The Province

Nearly 40 per cent of those under 36 in B.C. don’t eat meat: Study

- RANDY SHORE rshore@postmedia.com

British Columbia appears to be leading a dietary revolution as nearly four in 10 British Columbians 35 and under say they follow a vegan or vegetarian diet, according to national survey data.

That’s more than three times higher than the average for all Canadians.

“It’s quite astonishin­g,” said Sylvain Charlebois, dean of the faculty of management at Dalhousie University in Halifax. “These numbers are the highest in the country.”

Among Canadians of all ages, 7.1 per cent identify as vegetarian and 2.3 per cent as vegan, Charlebois said. Those rates show no signs of growth, he said.

In B.C., about 8.6 per cent are vegetarian and 3.9 per cent are vegan, according to the poll of 1,049 Canadians. That makes us about 35 per cent more likely to go meat-free than the average Canadian.

But the numbers for young British Columbians stunned Charlebois. More than 28 per cent of British Columbians 35 and under are vegetarian and 9.2 per cent are vegan.

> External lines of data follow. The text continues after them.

(* ===== verification/Acpi.v ===== *)
(** The firmware tables of [acpi/acpi.c] and [acpi/tables/madt.c], and the I/O
    interrupt controllers of [dev/apic/ioapic.c] that they describe.

    The tables are read from memory.  Members: [rsdp_descriptor_t] has [oem_id] at
    9, [revision] at 15, [rsdt_address] at 16 and [xsdt_address] at 24; a table
    header has [length] at 4 and takes 36 bytes; the entries of the MADT begin at
    44. *)
From S2P Require Import Prelude Machine Lock Str Layout Interfaces KheapSpec Heap Vector Lapic.
Import Lock.Seq.

Definition sizeof_rsdt : Z := 36.
Definition sizeof_madt : Z := 44.
Definition sizeof_madt_lapic : Z := 8.
Definition sizeof_madt_ioapic : Z := 12.
Definition sizeof_madt_iso : Z := 10.

(** The address is only read for revision 2 and later. *)
Definition use_xsdt : K bool :=
  rsdp ← gget g_rsdp;
  revision ← ld 1 (rsdp + 15);
  if 2 <=? revision then xsdt_address ← ld 8 (rsdp + 24); mret (negb (xsdt_address =? 0))
  else mret false.

Section acpi.
Context (HHDM_OFFSET : Z) `{KH : KernelHeap} (FILE : Z) (mmio_value : list event -> Z -> Z).
(** The vectors of [acpi/tables/madt.c] and the literal ["APIC"]. *)
Context (madt_lapics madt_ioapics madt_isos lit_APIC : Z).

(** The [i]-th pointer of the table: 64 bits in an XSDT, 32 bits in an RSDT. *)
Definition sdt_pointer (i : Z) : K Z :=
  rsdt ← gget g_rsdt;
  x ← use_xsdt;
  p ← (if x : bool then ld 8 (rsdt + sizeof_rsdt + 8 * i) else ld 4 (rsdt + sizeof_rsdt + 4 * i));
  mret (u64 (p + HHDM_OFFSET)).

(** One round of the search; the loop variables are [i] and [index]. *)
Definition find_sdt (signature entry_count : Z) (x : Z * Z) : K ((Z * Z) + Z) :=
  let '(i, index) := x in
  if entry_count <=? i then
    printf "Cannot find  %s" [signature] ;; mret (inr NULL)
  else
    sdt ← sdt_pointer i;
    c ← memcmp sdt signature 4;
    if negb (c =? 0) then mret (inl (i + 1, index))
    else if 0 <? index then mret (inl (i + 1, index - 1))
    else printf "Found %s at %x\n" [signature; sdt] ;; mret (inr sdt).

Definition acpi_find_sdt (signature index : Z) : K Z :=
  rsdt ← gget g_rsdt;
  length ← ld 4 (rsdt + 4);
  x ← use_xsdt;
  kloop (find_sdt signature (u64 (length - sizeof_rsdt) / (if x : bool then 8 else 4))) (0, index).

(** One entry of the MADT; the loop variable is [offset]. *)
Definition madt_entry (madt offset : Z) : K (Z + unit) :=
  length ← ld 4 (madt + 4);
  if u64 (length - sizeof_madt - offset) <? 2 then mret (inr tt)
  else
    let header := madt + sizeof_madt + offset in
    id ← ld 1 header;
    (if id =? 0 then
       apic_id ← ld 1 (header + 3); processor_id ← ld 1 (header + 2);
       printf "Found local LAPIC id: %d (%d)\n" [apic_id; processor_id] ;;
       vector_push madt_lapics header
     else if id =? 1 then
       hid ← ld 1 header;
       printf "Found IO APIC id: %d\n" [hid] ;;
       vector_push madt_ioapics header
     else if id =? 2 then
       irq_source ← ld 1 (header + 3); gsi ← ld 4 (header + 4);
       printf "Found ISO IRQ %d redirected to GSI %d\n" [irq_source; gsi] ;;
       vector_push madt_isos header
     else mret tt) ;;
    hlen ← ld 1 (header + 1);
    mret (inl (u64 (offset + MAX hlen 2))).

Definition madt_init : K unit :=
  madt ← acpi_find_sdt lit_APIC 0;
  kassert (negb (madt =? NULL)) ;;
  vector_create FILE madt_lapics sizeof_madt_lapic ;;
  vector_create FILE madt_ioapics sizeof_madt_ioapic ;;
  vector_create FILE madt_isos sizeof_madt_iso ;;
  kloop (madt_entry madt) 0.

(** [rsdp_address] is the bootloader's answer. *)
Definition acpi_init (rsdp_address : Z) : K unit :=
  kassert (negb (rsdp_address =? NULL)) ;;
  gput g_rsdp rsdp_address ;;
  x ← use_xsdt;
  rsdp ← gget g_rsdp;
  (if x : bool then a ← ld 8 (rsdp + 24); gput g_rsdt (u64 (a + HHDM_OFFSET))
   else a ← ld 4 (rsdp + 16); gput g_rsdt (u64 (a + HHDM_OFFSET))) ;;
  revision ← ld 1 (rsdp + 15);
  printf "ACPI version: %d \n" [revision] ;;
  printf "OEM ID: %s \n" [rsdp + 9] ;;
  rsdt ← gget g_rsdt;
  printf "RSDT at %x\n" [rsdt] ;;
  x ← use_xsdt;
  (if x : bool then printf "Using XSDT.\n" [] else mret tt) ;;
  madt_init.

(** * The I/O interrupt controllers *)

(** Writes to and reads from the registers of a device. *)
Definition ioapic_read (ioapic_address reg : Z) : K Z :=
  emit (EvMmio (u64 (ioapic_address + HHDM_OFFSET)) (u32 reg)) ;;
  mmio_read mmio_value (u64 (ioapic_address + HHDM_OFFSET + 0x10)).

Definition ioapic_write (ioapic_address reg data : Z) : K unit :=
  emit (EvMmio (u64 (ioapic_address + HHDM_OFFSET)) (u32 reg)) ;;
  emit (EvMmio (u64 (ioapic_address + HHDM_OFFSET + 0x10)) data).

Definition ioapic_gsi_count (ioapic : Z) : K Z :=
  address ← ld 4 (ioapic + 4);
  v ← ioapic_read address 1;
  mret (Z.shiftr (Z.land v 0xff0000) 16).

Definition gsi_search (gsi i : Z) : K (Z + Z) :=
  items ← ld 8 madt_ioapics;
  if items <=? i then
    printf "Cannot find an IOAPIC from the given GSI\n" [] ;; halt
  else
    io_apic ← vector_get madt_ioapics i;
    gsib ← ld 4 (io_apic + 8);
    found ← (if gsib <=? gsi
             then gsib ← ld 4 (io_apic + 8); count ← ioapic_gsi_count io_apic; mret (gsi <? u64 (gsib + count))
             else mret false);
    if found : bool then mret (inr io_apic) else mret (inl (i + 1)).
Definition ioapic_from_gsi (gsi : Z) : K Z := kloop (gsi_search gsi) 0.

Definition ioapic_redirect_gsi (lapic_id gsi vector flags : Z) : K unit :=
  let ioredtbl_data := Z.lor (Z.lor (u64 (Z.shiftl lapic_id 56)) vector) flags in
  ioapic ← ioapic_from_gsi gsi;
  gsib ← ld 4 (ioapic + 8);
  let ioredtbl := u32 (u32 (u32 (gsi - gsib) * 2) + 0x10) in
  address ← ld 4 (ioapic + 4);
  ioapic_write address ioredtbl (u32 ioredtbl_data) ;;
  address ← ld 4 (ioapic + 4);
  ioapic_write address (u64 (ioredtbl + 1)) (u32 (Z.shiftr ioredtbl_data 32)).

(** The search for an override of the interrupt; [inr] is the override, if any. *)
Definition iso_search (irq i : Z) : K (Z + option Z) :=
  items ← ld 8 madt_isos;
  if items <=? i then mret (inr None)
  else
    iso ← vector_get madt_isos i;
    irq_source ← ld 1 (iso + 3);
    if irq_source =? irq then mret (inr (Some iso)) else mret (inl (i + 1)).

(** The flags of the override are combined with the entry as they are. *)
Definition ioapic_redirect_irq (lapic_id irq vector flags : Z) : K unit :=
  r ← kloop (iso_search irq) 0;
  match r with
  | Some iso =>
      gsi ← ld 4 (iso + 4);
      iso_flags ← ld 2 (iso + 8);
      ioapic_redirect_gsi lapic_id gsi vector (Z.lor iso_flags flags)
  | None => ioapic_redirect_gsi lapic_id irq vector flags
  end.

End acpi.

“British Columbians are the vegan and vegetarian champions of Canada,” he said.

Vegetarian­s exclude meat from their diet, while vegans also abstain from any animal or animal-derived products including dairy, eggs and honey.

Meat-free eating is strongly associated with higher education: “People with a university degree are three times more likely to consider themselves vegetarian­s or vegans than those with a high school diploma.”

Also, people who earn more than $150,000 per year are twice as likely to consider themselves vegetarian­s or vegans than consumers earning less than $80,000.

“I’m not surprised by (B.C.’s) results,” said Erin Ireland, a food reporter who has emerged as a local evangelist for plant-based eating. “Vancouver in particular is known for having great plant-based restaurant­s. It’s becoming a real destinatio­n for travellers who want to eat plant-based food.”

Ireland was a gradual convert to veganism. She grew up as a daily meat-eater and an animal lover until the dissonance between her diet and her beliefs grew too loud to be ignored.

“I realized that I couldn’t be an animal lover and still eat animals,” she said.

She said she feels a strong obligation to her readers and the downstream impacts of her work.

“As a food reporter, what I recommend to people has a negative or positive effect,” she said. “What I tell people through social media is like word of mouth on steroids, so I couldn’t imagine supporting the meat industry when it’s hurting animals and our health.”

Ireland’s Instagram and Twitter accounts are awash in recipes and pictures of vegan cuisine.

She advises would-be vegans to go slowly, and to begin by throwing away the traditiona­l dinner plate with a protein, a carb and veggie.

“It’s no longer a three-component dish. It’s more of a bowl with a base like grain, then vegetables, toppers and sauce,” she said. “I like to share what I eat in a day so that people can see how easy it is. It’s just regular food — stuff they are already eating.”

About 40 per cent of Juniper’s recently revamped menu is vegan or vegetarian, according to Warren Chow, executive chef of the Chinatown hot spot.

“Our bestseller is roasted cauliflowe­r with Brussels sprouts gratin with cashew cheese sauce, which is completely vegan,” he said.

“Having a menu that caters to a meat-free vegan crowd is extremely important,” he said. “Especially when they look at a menu and have more than one appetizer or just one main course to choose from.”